From left: Devin Willock, Chandler LeCroy, and Jalen Carter (Willock and Carter photos from Associated Press; Screenshot of LeCroy via

From left: Devin Willock, Chandler LeCroy, and Jalen Carter (Willock and Carter photos from Associated Press; Screenshot of LeCroy via

The father of a University of Georgia player killed in a car crash has filed a $40 million lawsuit against the college’s athletic association and former star football player and Philadelphia Eagles’ rookie defensive tackle Jalen Carter.

Dave Willock Sr., whose sophomore offensive lineman son, Devin Willock, died in the crash, is seeking $30 million from the defendants in compensatory damages and an additional $10 million in punitive damages from Carter, according to the lawsuit obtained by WSBTV.

The lawsuit, filed Tuesday in a state court in Georgia, alleges wrongful death, negligent hiring, and negligence. It names the University of Georgia’s Athletic Association, Carter, and other parties.
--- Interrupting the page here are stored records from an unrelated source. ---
(** What a call of [dfs] adds to the results: the simple paths that extend the
    stack, all of them unless the limit was reached. *)
Record explored (ext : list nat → Prop) (path : list nat) (results results' : list (list nat)) : Prop := {
  ex_added : ∃ added, results' = results ++ added ∧ (∀ p, p ∈ added → ∃ q, p = path ++ q ∧ ext q ∧
      NoDup p ∧ length p ≤ S max_depth);
  ex_limit : length results' ≤ max_paths `max` length results;
  ex_complete : length results' < max_paths → ∀ q, ext q → NoDup (path ++ q) →
      length (path ++ q) ≤ S max_depth → path ++ q ∈ results'
}.

Lemma explored_trans ext1 ext2 path r1 r2 r3 :
  explored ext1 path r1 r2 → explored ext2 path r2 r3 → explored (λ q, ext1 q ∨ ext2 q) path r1 r3.
Proof.
  intros [(a1 & -> & H1) L1 C1] [(a2 & -> & H2) L2 C2]. split.
  - exists (a1 ++ a2). split; [by rewrite app_assoc|].
    intros p [(q & ? & ? & ?)%H1|(q & ? & ? & ?)%H2]%elem_of_app; exists q; naive_solver.
  - lia.
  - intros Hlim q [Hq|Hq] Hnd Hlen.
    + apply elem_of_app. left. apply C1; [|done..]. rewrite !length_app in *. lia.
    + by apply C2.
Qed.

Lemma explored_mono (ext1 ext2 : list nat → Prop) path r1 r2 :
  explored ext1 path r1 r2 → (∀ q, ext1 q → ext2 q) →
  (∀ q, ext2 q → NoDup (path ++ q) → length (path ++ q) ≤ S max_depth → ext1 q) → explored ext2 path r1 r2.
Proof.
  intros [(a & -> & H) L C] H12 H21. split; [|done|].
  - exists a. split; [done|]. intros p (q & ? & ? & ?)%H. exists q. naive_solver.
  - intros Hlim q Hq Hnd Hlen. apply C; auto.
Qed.

(** Nothing is added. *)
Lemma explored_none (ext : list nat → Prop) path r :
  (length r < max_paths → ∀ q, ext q → NoDup (path ++ q) → ¬ length (path ++ q) ≤ S max_depth) →
  explored ext path r r.
Proof.
  intros Hno. split; [|lia|].
  - exists []. split; [by rewrite app_nil_r|]. set_solver.
  - intros Hlim q Hq Hnd Hlen. by destruct (Hno Hlim q Hq Hnd).
Qed.

(** The loop over the successors, for a recursive call that explores. *)
Lemma each_explored (rec : nat → list (list nat) → list (list nat)) path succs :
  (∀ next results, next ∈ succs → next ∉ path → explored (simple_path next) path results (rec next results)) →
  ∀ results, explored (λ q, ∃ next, next ∈ succs ∧ simple_path next q) path results
    ((fix each (succs : list nat) (results : list (list nat)) : list (list nat) :=
        match succs with
        | [] => results
        | next :: rest =>
            if bool_decide (next ∈ path) then each rest results
            else
              let results := rec next results in
              if bool_decide (max_paths ≤ length results) then results else each rest results
        end) succs results).
Proof.
  intros Hrec. induction succs as [|next succs IH]; intros results.
  - apply explored_none. intros _ q (next & Hin & _). set_solver.
  - assert (IH' := IH ltac:(intros; apply Hrec; set_solver)). case_bool_decide as Hin.
    + eapply explored_mono; [apply IH'|set_solver|]. intros q (n & Hn & Hq) Hnd _.
      apply elem_of_cons in Hn as [->|Hn]; [|eauto]. exfalso. destruct Hq as [Hh _].
      destruct q as [|n' q]; [done|]. injection Hh as ->. apply NoDup_app in Hnd as (_ & Hdis & _).
      apply (Hdis next Hin). set_solver.
    + cbv zeta. pose proof (Hrec next results ltac:(set_solver) Hin) as Hex. case_bool_decide as Hfull.
      * destruct Hex as [(a & Heq & H) L C]. split; [|done|lia].
        exists a. split; [done|]. intros p (q & ? & ? & ?)%H. exists q. split; [done|]. split; [set_solver|done].
      * eapply explored_mono; [eapply explored_trans; [exact Hex|apply IH']|set_solver|set_solver].
Qed.

Lemma chain_cons a p : chain (a :: p) ↔ chain p ∧ ∀ b, head p = Some b → edge a b.
Proof. destruct p as [|b p]; simpl; [naive_solver|]. split; [naive_solver|]. intros [? H]. split; auto. Qed.

Lemma simple_path_cons cur q :
  cur ≠ end_ → simple_path cur q ↔ ∃ next q', q = cur :: q' ∧ edge cur next ∧ simple_path next q' ∧ cur ∉ q'.
Proof.
  intros Hne. unfold simple_path. split.
  - intros (Hh & Hl & Hc & Hnd). destruct q as [|a q]; [done|]. injection Hh as ->.
    destruct q as [|b q]; [simpl in Hl; congruence|]. exists b, (b :: q).
    apply NoDup_cons in Hnd as [? ?]. simpl in *. naive_solver.
  - intros (next & q' & -> & He & (Hh & Hl & Hc & Hnd) & Hnin). split_and!; [done| | |by apply NoDup_cons].
    + destruct q' as [|b q']; [done|]. exact Hl.
    + apply chain_cons. split; [done|]. intros b Hb. congruence.
Qed.

Lemma dfs_explored fuel cur path results :
  NoDup (path ++ [cur]) → Forall (λ i, i < length blocks) (path ++ [cur]) →
  length blocks < length path + fuel →
  explored (simple_path cur) path results (dfs blocks end_ max_depth max_paths fuel cur path results).
Proof.
  revert cur path results; induction fuel as [|fuel IH]; intros cur path results Hnd Hb Hfuel.
  { exfalso. assert (length (path ++ [cur]) ≤ length blocks) as Hle.
    { rewrite <-(length_seq (length blocks) 0). apply submseteq_length, NoDup_submseteq; [done|].
      intros i Hi. rewrite Forall_forall in Hb. apply elem_of_seq. specialize (Hb i Hi). lia. }
    rewrite length_app in Hle. simpl in Hle. lia. }
  cbn [dfs]. case_bool_decide as Hfull; [apply explored_none; lia|].
  case_bool_decide as Hdeep.
  { apply explored_none. intros _ q [Hh _] _. destruct q as [|? q]; [done|]. rewrite length_app. simpl. lia. }
  cbv zeta. case_bool_decide as Hend.
  - subst cur. split.
    + exists [path ++ [end_]]. split; [done|]. intros p ->%list_elem_of_singleton. exists [end_].
      split_and!; try done; [split_and!; try done; apply NoDup_singleton|]. rewrite length_app. simpl. lia.
    + rewrite length_app. simpl. lia.
    + intros _ q (Hh & Hl & _ & Hndq) _ _. destruct q as [|a q]; [done|]. injection Hh as ->.
      destruct q as [|b q]; [set_solver|]. exfalso. apply NoDup_cons in Hndq as [Hnin _]. apply Hnin.
      apply last_Some_elem_of. exact Hl.
  - pose proof (each_explored (λ next results, dfs blocks end_ max_depth max_paths fuel next (path ++ [cur]) results)
      (path ++ [cur]) (successors blocks cur)) as Heach.
    assert (∀ r, explored (λ q, ∃ next, next ∈ successors blocks cur ∧ simple_path next q) (path ++ [cur]) results r →
      explored (simple_path cur) path results r) as Hlift.
    { intros r [(a & -> & H) L C]. split; [|done|].
      - exists a. split; [done|]. intros p (q & -> & (next & Hn & Hq) & Hndp & Hlen)%H.
        exists (cur :: q). rewrite <-app_assoc in *. split_and!; try done. apply simple_path_cons; [done|].
        exists next, q. split_and!; try done. apply NoDup_app in Hndp as (_ & _ & Hndp). simpl in Hndp. by apply NoDup_cons in Hndp as [? _].
      - intros Hlim q (next & q' & -> & He & Hq & _)%simple_path_cons Hndq Hlen; [|done].
        change (cur :: q') with ([cur] ++ q') in *. rewrite app_assoc in *. apply C; eauto. }
    apply Hlift, Heach. intros next r Hnext Hnin. apply IH.
    + apply NoDup_app. split_and!; [done|set_solver|apply NoDup_singleton].
    + apply Forall_app. split; [done|]. constructor; [by eapply edge_bound|done].
    + rewrite length_app. simpl. lia.
Qed.
End paths.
Carter, allegedly driving on a suspended license, had been racing over 100 mph with an SUV driven by Chandler LeCroy, 24, a Bulldogs recruiting analyst who also died in the crash, according to the lawsuit. Willock was a passenger in LeCroy’s vehicle.

William Stiles, the lawyer representing Willock’s father, told WSBTV that LeCroy and Carter shouldn’t have been driving, and the Athletic Association knew it.

“The Athletic Association should have taken steps to ensure that she was, in fact, not driving the vehicle,” Stiles told the station.

In a statement emailed to Law&Crime, the University of Georgia Athletic Association said it intends to “strongly dispute these baseless allegations in Court.”

“The attorneys who filed the complaint have refused to provide any factual basis for their claims against the athletic association, and we believe the evidence will prove them to be without merit,” the statement said.

Stiles and Carter’s lawyer didn’t immediately respond to requests for comment from Law&Crime.

The crash occurred at 2:45 a.m. on Jan. 15, hours after a parade celebrating the Bulldogs’ undefeated season with their second straight NCAA national championship.

Police said LeCroy was driving a rented 2021 Ford Expedition while Carter was driving his 2021 Jeep Cherokee Trackhawk. Both drivers were allegedly “operating their vehicles in a manner consistent with racing” after they left the festivities in downtown Athens at 2:30 a.m.

Investigators say both vehicles “switched between lanes, drove in the center turn lane, drove in opposite lanes of travel, overtook other motorists, and drove at high rates of speed in an apparent attempt to outdistance each other.”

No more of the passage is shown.